If all your friend can offer is a “maybe one day I’ll think about becoming observant,” your projection as to how your future with him will play out may prove prophetic. Notwithstanding that the choice is yours to make, be forewarned that the consequences of that choice will be with you a lifetime − and the hands of the clock cannot ever be turned back.

If it is children you yearn for, consider the option of becoming a foster or adoptive parent to a child who has already been brought into the world but has been shortchanged and is in desperate need of a mother’s love and nurturing. The satisfaction and benefits of such an arrangement can be vastly fulfilling.

I was in a similar situation (although divorced and with kids) and I did marry a non-observant man. He is still not observant. We are an older couple so we have no children together. All our previous kids are now grown up.

Do you agree with Rachel? What would you do?

– Phyllis

What My Rabbi Told Me About Different Levels of Observance

(Disclaimer: This is what my Rabbi told me for my particular situation. It does not necessarily apply to others even in similar situations.)

When my husband and I got married, neither of us was observant. Since I was the one who grew in Judaism and he wasn’t, I changed but should not expect him to change, as long as he is not making me commit sins (which he is not, just he himself doesn’t want to participate).

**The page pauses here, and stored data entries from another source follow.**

(* ===== verification/Protobuf.v ===== *)
(** * The protobuf encoding of the messages (src/src/wire.rs: the [#[prost(...)]] attributes)

    [prost] derives the codec of a message from the field numbers and types
    that wire.rs declares.  This file writes that codec out for the protobuf
    wire format: varints, length-delimited fields, defaults left out, unknown
    fields skipped, later occurrences merged into earlier ones.  It is the
    codec with which the class [Prost] and its laws are inhabited. *)

From S2P Require Import Prelude Bytes Config Wire.
From stdpp Require Import list.
Local Open Scope N_scope.

(** ** Varints *)

(** Seven bits a byte, least significant first; a 64-bit value takes at most ten bytes. *)
Fixpoint encode_varint_aux (fuel : nat) (n : N) : bytes :=
  match fuel with
  | O => []
  | S fuel => if n <? 128 then [n] else (n mod 128 + 128) :: encode_varint_aux fuel (n / 128)
  end.
Definition encode_varint (n : N) : bytes := encode_varint_aux 10 n.

Fixpoint decode_varint_aux (fuel : nat) (bs : bytes) : option (N * bytes) :=
  match fuel, bs with
  | S fuel, b :: bs =>
      if b <? 128 then Some (b, bs)
      else if b <? 256 then '(n, bs) ← decode_varint_aux fuel bs; Some (b - 128 + 128 * n, bs)
      else None
  | _, _ => None
  end.
Definition decode_varint (bs : bytes) : option (N * bytes) :=
  '(n, bs) ← decode_varint_aux 10 bs;
  if n <=? u64_max then Some (n, bs) else None.

(** ** Fields *)

Inductive FieldValue := Varint (n : N) | Fixed64 (bs : bytes) | LengthDelimited (bs : bytes) | Fixed32 (bs : bytes).
Definition Field : Type := N * FieldValue.

Definition wire_type (v : FieldValue) : N :=
  match v with Varint _ => 0 | Fixed64 _ => 1 | LengthDelimited _ => 2 | Fixed32 _ => 5 end.

Definition encode_field (f : Field) : bytes :=
  encode_varint (f.1 * 8 + wire_type f.2) ++
  match f.2 with
  | Varint n => encode_varint n
  | Fixed64 bs | Fixed32 bs => bs
  | LengthDelimited bs => encode_varint (len bs) ++ bs
  end.
Definition encode_fields (fs : list Field) : bytes := concat (encode_field <$> fs).

(** Takes [n] bytes, if there are as many. *)
Definition split_bytes (n : N) (bs : bytes) : option (bytes * bytes) :=
  if n <=? len bs then Some (take (N.to_nat n) bs, drop (N.to_nat n) bs) else None.

(** One field; groups (wire types 3 and 4), which no proto3 message uses, are refused. *)
Definition decode_field (bs : bytes) : option (Field * bytes) :=
  '(key, bs) ← decode_varint bs;
  if (u32_max <? key) || (key / 8 =? 0) then None
  else
    let ty := key mod 8 in
    if ty =? 0 then '(n, bs) ← decode_varint bs; Some ((key / 8, Varint n), bs)
    else if ty =? 1 then '(v, bs) ← split_bytes 8 bs; Some ((key / 8, Fixed64 v), bs)
    else if ty =? 2 then
      '(n, bs) ← decode_varint bs;
      '(v, bs) ← split_bytes n bs; Some ((key / 8, LengthDelimited v), bs)
    else if ty =? 5 then '(v, bs) ← split_bytes 4 bs; Some ((key / 8, Fixed32 v), bs)
    else None.

Fixpoint decode_fields_aux (fuel : nat) (bs : bytes) : option (list Field) :=
  match bs, fuel with
  | [], _ => Some []
  | _ :: _, S fuel => '(f, bs) ← decode_field bs; fs ← decode_fields_aux fuel bs; Some (f :: fs)
  | _ :: _, O => None
  end.
(** Every field takes at least a byte. *)
Definition decode_fields (bs : bytes) : option (list Field) := decode_fields_aux (length bs) bs.

(** ** Strings *)

Definition encode_char (c : N) : bytes :=
  if c <? 128 then [c]
  else if c <? 2048 then [192 + c / 64; 128 + c mod 64]
  else if c <? 65536 then [224 + c / 4096; 128 + c / 64 mod 64; 128 + c mod 64]
  else [240 + c / 262144; 128 + c / 4096 mod 64; 128 + c / 64 mod 64; 128 + c mod 64].
Definition utf8_encode (s : rust_string) : bytes := s ≫= encode_char.

(** A Unicode scalar value. *)
Definition scalar (c : N) : bool := (c <? 55296) || (57344 <=? c) && (c <=? 1114111).

Definition continuation (b : N) : bool := (128 <=? b) && (b <? 192).
(* ===== verification/Consumer.v ===== *)
(** * The protocol consumer (src/src/bin/statefeed-dump.rs)

    The stream cursor, the checks a consumer makes on every envelope, the
    bounded candidate tracker, and the loop that feeds envelopes to them. *)

From S2P Require Import Prelude Bytes Config Wire Client.
From stdpp Require Import list.
Local Open Scope N_scope.

Inductive DumpError :=
| UnsupportedVersion
| BadBootId
| BootIdChanged
| NoEvent
| NotHello
| NotConfig
| NotSnapshot
| HandshakeSequence
| HandshakeGeneration
| LateHello
| SnapshotExpected
| SnapshotSequence
| GapContiguous
| GapSequence
| LiveSequence
| GenesisLength
| IncompleteLifecycle
| GenerationRegressed
| KeyIdsNotDense
| KeyLength
| WrongGeneration
| NoBlockRef
| BlockHashLength
| NoForkchoice
| NoHead
| HeadHashLength
| CheckpointHashLength
| CheckpointAhead
| FinalizedAhead
| SnapshotHead
| UnknownStage
| UnspecifiedStage
| ExecutedNotAdvertised
| BitmapLength
| ValuesError (e : ClientError)
| HashLength
| EmptyReason
| ForkchoiceNotAdvertised
| RetirementNotAdvertised
| UnknownReason
| UnspecifiedReason
| EmptyBatch.

(** ** The stream cursor *)

Inductive StreamPhase :=
| PhaseHello
| PhaseConfig (baseline generation : N)
| PhaseInitialSnapshot (baseline generation : N)
| PhaseLive (last_sequence : N) (snapshot_required : bool).

Definition is_hello (e : wire.Event) : bool := match e with wire.EvHello _ => true | _ => false end.
Definition is_config (e : wire.Event) : bool := match e with wire.EvConfigActivated _ => true | _ => false end.
Definition is_snapshot (e : wire.Event) : bool := match e with wire.EvSnapshot _ => true | _ => false end.

Definition validate_handshake_position (sequence generation baseline handshake_generation : N)
    : outcome DumpError () :=
  ensure (sequence =? baseline) HandshakeSequence ;;
  ensure (generation =? handshake_generation) HandshakeGeneration.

Even though he remains non-observant, I should not look down on him. His frame of reference is not a Torah frame of reference, so he doesn’t know why it’s wrong to do certain things.

I can’t go to treif restaurants with him or break Shabbat for or with him, etc., but as long as he is treating me properly – which he does – then Shalom Bayit is paramount. I should focus on his good qualities and not compare him to others.

My rabbi said that I can consider all of the above to be his Halachic decisions on the way I should conduct my life and my marriage from now on.

So … it seems that now I have been given a new charge by the Al-mighty, one which focuses on mending my own attitudes. I am posting this rather intimate, personal article to ask for help in dealing with these challenges and tasks, and to ask for Chizuk, support, anything anyone can tell me to strengthen me. I am in deep pain right now and looking for comfort and healing.

A Role Model to Emulate

I work at a Jewish newspaper, the Texas Jewish Post, and although it has articles and ads from every stream of Jewish life, it runs a weekly column by the dean of DATA (Dallas Area Torah Association), the “black-hat” Kollel that brought me back to Yiddishkeit again. Rabbi Yerachmiel Fried is a model for me to emulate, because he repeatedly emphasizes that observant Jews should not look down on those who are less observant. I know that I myself forget that a lot of times and start to get on my high horse.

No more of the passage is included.